## Assigned task
In your answer, give each entry again exactly as it appears.

(Stored data entries)
_____

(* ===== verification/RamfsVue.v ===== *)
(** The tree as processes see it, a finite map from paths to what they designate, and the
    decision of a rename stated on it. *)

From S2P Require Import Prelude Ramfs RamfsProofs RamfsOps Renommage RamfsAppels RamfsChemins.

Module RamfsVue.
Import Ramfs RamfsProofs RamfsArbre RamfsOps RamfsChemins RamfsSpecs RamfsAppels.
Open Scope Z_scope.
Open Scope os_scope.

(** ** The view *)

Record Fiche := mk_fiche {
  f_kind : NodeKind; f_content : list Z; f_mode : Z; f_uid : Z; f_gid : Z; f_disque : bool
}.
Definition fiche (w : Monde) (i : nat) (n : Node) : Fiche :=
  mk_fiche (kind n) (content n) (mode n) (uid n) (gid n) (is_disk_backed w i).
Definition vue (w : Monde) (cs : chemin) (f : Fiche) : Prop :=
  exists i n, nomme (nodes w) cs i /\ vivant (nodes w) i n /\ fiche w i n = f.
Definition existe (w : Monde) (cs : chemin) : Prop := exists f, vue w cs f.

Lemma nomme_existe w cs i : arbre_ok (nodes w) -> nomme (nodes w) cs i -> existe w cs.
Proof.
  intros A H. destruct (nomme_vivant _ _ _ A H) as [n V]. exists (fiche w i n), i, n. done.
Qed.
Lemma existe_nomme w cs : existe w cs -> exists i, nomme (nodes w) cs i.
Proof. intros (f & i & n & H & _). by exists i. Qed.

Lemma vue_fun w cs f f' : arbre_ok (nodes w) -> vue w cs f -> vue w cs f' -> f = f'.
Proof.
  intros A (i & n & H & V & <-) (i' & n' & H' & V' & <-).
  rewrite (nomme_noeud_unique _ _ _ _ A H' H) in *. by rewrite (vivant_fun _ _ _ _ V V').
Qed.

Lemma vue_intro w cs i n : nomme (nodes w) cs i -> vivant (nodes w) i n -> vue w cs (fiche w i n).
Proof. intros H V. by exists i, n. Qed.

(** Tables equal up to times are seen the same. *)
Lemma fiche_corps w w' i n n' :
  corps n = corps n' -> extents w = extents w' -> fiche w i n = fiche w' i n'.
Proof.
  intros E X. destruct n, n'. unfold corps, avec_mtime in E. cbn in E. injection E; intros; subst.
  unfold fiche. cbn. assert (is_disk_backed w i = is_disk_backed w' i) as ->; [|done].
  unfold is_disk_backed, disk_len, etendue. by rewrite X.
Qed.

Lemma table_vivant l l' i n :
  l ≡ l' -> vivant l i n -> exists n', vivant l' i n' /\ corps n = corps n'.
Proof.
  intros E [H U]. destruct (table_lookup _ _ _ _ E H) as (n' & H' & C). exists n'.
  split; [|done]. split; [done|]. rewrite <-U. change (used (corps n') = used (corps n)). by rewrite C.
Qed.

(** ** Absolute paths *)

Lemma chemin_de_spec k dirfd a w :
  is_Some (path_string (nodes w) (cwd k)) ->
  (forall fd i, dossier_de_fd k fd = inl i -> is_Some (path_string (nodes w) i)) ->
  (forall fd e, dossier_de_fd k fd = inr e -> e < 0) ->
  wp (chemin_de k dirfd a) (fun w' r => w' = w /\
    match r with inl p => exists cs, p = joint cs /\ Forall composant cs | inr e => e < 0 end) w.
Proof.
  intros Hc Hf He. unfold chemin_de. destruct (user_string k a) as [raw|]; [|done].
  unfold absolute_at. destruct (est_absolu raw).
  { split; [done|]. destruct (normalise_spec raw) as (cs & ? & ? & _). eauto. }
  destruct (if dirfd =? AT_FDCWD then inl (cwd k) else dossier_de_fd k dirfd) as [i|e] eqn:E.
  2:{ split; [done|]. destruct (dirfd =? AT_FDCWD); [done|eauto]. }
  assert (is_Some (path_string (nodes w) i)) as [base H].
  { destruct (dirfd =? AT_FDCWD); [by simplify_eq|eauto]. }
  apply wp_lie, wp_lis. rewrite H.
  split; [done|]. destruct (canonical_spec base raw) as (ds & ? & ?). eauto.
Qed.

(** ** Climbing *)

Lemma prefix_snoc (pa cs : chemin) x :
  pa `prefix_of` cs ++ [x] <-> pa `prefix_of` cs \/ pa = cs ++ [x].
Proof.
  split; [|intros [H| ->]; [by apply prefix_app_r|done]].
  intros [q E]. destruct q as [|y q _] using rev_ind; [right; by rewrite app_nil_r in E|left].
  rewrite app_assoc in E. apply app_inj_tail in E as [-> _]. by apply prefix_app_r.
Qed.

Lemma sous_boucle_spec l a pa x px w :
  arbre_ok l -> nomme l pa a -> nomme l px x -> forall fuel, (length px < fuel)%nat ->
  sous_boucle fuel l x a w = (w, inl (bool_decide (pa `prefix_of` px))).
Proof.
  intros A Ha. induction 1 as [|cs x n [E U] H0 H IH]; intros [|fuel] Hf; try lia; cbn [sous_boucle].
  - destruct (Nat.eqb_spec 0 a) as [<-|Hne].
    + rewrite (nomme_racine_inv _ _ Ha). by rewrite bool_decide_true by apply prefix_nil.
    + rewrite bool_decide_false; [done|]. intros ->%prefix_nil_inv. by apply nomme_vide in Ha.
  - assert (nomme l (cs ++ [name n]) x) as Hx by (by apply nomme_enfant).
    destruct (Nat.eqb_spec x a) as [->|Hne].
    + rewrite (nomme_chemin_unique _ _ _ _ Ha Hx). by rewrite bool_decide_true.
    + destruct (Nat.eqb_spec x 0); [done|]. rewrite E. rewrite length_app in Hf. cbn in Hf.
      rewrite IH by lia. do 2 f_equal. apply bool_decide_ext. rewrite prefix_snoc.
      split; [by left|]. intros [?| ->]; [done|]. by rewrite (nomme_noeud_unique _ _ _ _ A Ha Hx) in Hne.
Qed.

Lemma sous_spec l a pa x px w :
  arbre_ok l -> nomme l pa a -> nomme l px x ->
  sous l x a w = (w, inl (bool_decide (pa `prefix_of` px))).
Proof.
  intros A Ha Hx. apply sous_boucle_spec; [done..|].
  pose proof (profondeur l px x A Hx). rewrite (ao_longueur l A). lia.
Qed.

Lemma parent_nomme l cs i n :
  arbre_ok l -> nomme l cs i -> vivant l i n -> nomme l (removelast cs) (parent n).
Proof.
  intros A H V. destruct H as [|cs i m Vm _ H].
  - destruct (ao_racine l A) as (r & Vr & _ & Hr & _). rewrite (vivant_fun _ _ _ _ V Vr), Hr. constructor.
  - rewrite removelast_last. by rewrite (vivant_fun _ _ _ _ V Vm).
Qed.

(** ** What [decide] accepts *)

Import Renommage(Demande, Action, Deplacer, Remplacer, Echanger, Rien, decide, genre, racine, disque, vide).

_____

## Exercise solution
(* ===== verification/RamfsVue.v ===== *)
(** The tree as processes see it, a finite map from paths to what they designate, and the
    decision of a rename stated on it. *)

From S2P Require Import Prelude Ramfs RamfsProofs RamfsOps Renommage RamfsAppels RamfsChemins.

Module RamfsVue.
Import Ramfs RamfsProofs RamfsArbre RamfsOps RamfsChemins RamfsSpecs RamfsAppels.
Open Scope Z_scope.
Open Scope os_scope.

(** ** The view *)

Record Fiche := mk_fiche {
  f_kind : NodeKind; f_content : list Z; f_mode : Z; f_uid : Z; f_gid : Z; f_disque : bool
}.
Definition fiche (w : Monde) (i : nat) (n : Node) : Fiche :=
  mk_fiche (kind n) (content n) (mode n) (uid n) (gid n) (is_disk_backed w i).
Definition vue (w : Monde) (cs : chemin) (f : Fiche) : Prop :=
  exists i n, nomme (nodes w) cs i /\ vivant (nodes w) i n /\ fiche w i n = f.
Definition existe (w : Monde) (cs : chemin) : Prop := exists f, vue w cs f.

Lemma nomme_existe w cs i : arbre_ok (nodes w) -> nomme (nodes w) cs i -> existe w cs.
Proof.
  intros A H. destruct (nomme_vivant _ _ _ A H) as [n V]. exists (fiche w i n), i, n. done.
Qed.
Lemma existe_nomme w cs : existe w cs -> exists i, nomme (nodes w) cs i.
Proof. intros (f & i & n & H & _). by exists i. Qed.

Lemma vue_fun w cs f f' : arbre_ok (nodes w) -> vue w cs f -> vue w cs f' -> f = f'.
Proof.
  intros A (i & n & H & V & <-) (i' & n' & H' & V' & <-).
  rewrite (nomme_noeud_unique _ _ _ _ A H' H) in *. by rewrite (vivant_fun _ _ _ _ V V').
Qed.

Lemma vue_intro w cs i n : nomme (nodes w) cs i -> vivant (nodes w) i n -> vue w cs (fiche w i n).
Proof. intros H V. by exists i, n. Qed.

(** Tables equal up to times are seen the same. *)
Lemma fiche_corps w w' i n n' :
  corps n = corps n' -> extents w = extents w' -> fiche w i n = fiche w' i n'.
Proof.
  intros E X. destruct n, n'. unfold corps, avec_mtime in E. cbn in E. injection E; intros; subst.
  unfold fiche. cbn. assert (is_disk_backed w i = is_disk_backed w' i) as ->; [|done].
  unfold is_disk_backed, disk_len, etendue. by rewrite X.
Qed.

Lemma table_vivant l l' i n :
  l ≡ l' -> vivant l i n -> exists n', vivant l' i n' /\ corps n = corps n'.
Proof.
  intros E [H U]. destruct (table_lookup _ _ _ _ E H) as (n' & H' & C). exists n'.
  split; [|done]. split; [done|]. rewrite <-U. change (used (corps n') = used (corps n)). by rewrite C.
Qed.

(** ** Absolute paths *)

Lemma chemin_de_spec k dirfd a w :
  is_Some (path_string (nodes w) (cwd k)) ->
  (forall fd i, dossier_de_fd k fd = inl i -> is_Some (path_string (nodes w) i)) ->
  (forall fd e, dossier_de_fd k fd = inr e -> e < 0) ->
  wp (chemin_de k dirfd a) (fun w' r => w' = w /\
    match r with inl p => exists cs, p = joint cs /\ Forall composant cs | inr e => e < 0 end) w.
Proof.
  intros Hc Hf He. unfold chemin_de. destruct (user_string k a) as [raw|]; [|done].
  unfold absolute_at. destruct (est_absolu raw).
  { split; [done|]. destruct (normalise_spec raw) as (cs & ? & ? & _). eauto. }
  destruct (if dirfd =? AT_FDCWD then inl (cwd k) else dossier_de_fd k dirfd) as [i|e] eqn:E.
  2:{ split; [done|]. destruct (dirfd =? AT_FDCWD); [done|eauto]. }
  assert (is_Some (path_string (nodes w) i)) as [base H].
  { destruct (dirfd =? AT_FDCWD); [by simplify_eq|eauto]. }
  apply wp_lie, wp_lis. rewrite H.
  split; [done|]. destruct (canonical_spec base raw) as (ds & ? & ?). eauto.
Qed.

(** ** Climbing *)

Lemma prefix_snoc (pa cs : chemin) x :
  pa `prefix_of` cs ++ [x] <-> pa `prefix_of` cs \/ pa = cs ++ [x].
Proof.
  split; [|intros [H| ->]; [by apply prefix_app_r|done]].
  intros [q E]. destruct q as [|y q _] using rev_ind; [right; by rewrite app_nil_r in E|left].
  rewrite app_assoc in E. apply app_inj_tail in E as [-> _]. by apply prefix_app_r.
Qed.

Lemma sous_boucle_spec l a pa x px w :
  arbre_ok l -> nomme l pa a -> nomme l px x -> forall fuel, (length px < fuel)%nat ->
  sous_boucle fuel l x a w = (w, inl (bool_decide (pa `prefix_of` px))).
Proof.
  intros A Ha. induction 1 as [|cs x n [E U] H0 H IH]; intros [|fuel] Hf; try lia; cbn [sous_boucle].
  - destruct (Nat.eqb_spec 0 a) as [<-|Hne].
    + rewrite (nomme_racine_inv _ _ Ha). by rewrite bool_decide_true by apply prefix_nil.
    + rewrite bool_decide_false; [done|]. intros ->%prefix_nil_inv. by apply nomme_vide in Ha.
  - assert (nomme l (cs ++ [name n]) x) as Hx by (by apply nomme_enfant).
    destruct (Nat.eqb_spec x a) as [->|Hne].
    + rewrite (nomme_chemin_unique _ _ _ _ Ha Hx). by rewrite bool_decide_true.
    + destruct (Nat.eqb_spec x 0); [done|]. rewrite E. rewrite length_app in Hf. cbn in Hf.
      rewrite IH by lia. do 2 f_equal. apply bool_decide_ext. rewrite prefix_snoc.
      split; [by left|]. intros [?| ->]; [done|]. by rewrite (nomme_noeud_unique _ _ _ _ A Ha Hx) in Hne.
Qed.

Lemma sous_spec l a pa x px w :
  arbre_ok l -> nomme l pa a -> nomme l px x ->
  sous l x a w = (w, inl (bool_decide (pa `prefix_of` px))).
Proof.
  intros A Ha Hx. apply sous_boucle_spec; [done..|].
  pose proof (profondeur l px x A Hx). rewrite (ao_longueur l A). lia.
Qed.

Lemma parent_nomme l cs i n :
  arbre_ok l -> nomme l cs i -> vivant l i n -> nomme l (removelast cs) (parent n).
Proof.
  intros A H V. destruct H as [|cs i m Vm _ H].
  - destruct (ao_racine l A) as (r & Vr & _ & Hr & _). rewrite (vivant_fun _ _ _ _ V Vr), Hr. constructor.
  - rewrite removelast_last. by rewrite (vivant_fun _ _ _ _ V Vm).
Qed.

(** ** What [decide] accepts *)

Import Renommage(Demande, Action, Deplacer, Remplacer, Echanger, Rien, decide, genre, racine, disque, vide).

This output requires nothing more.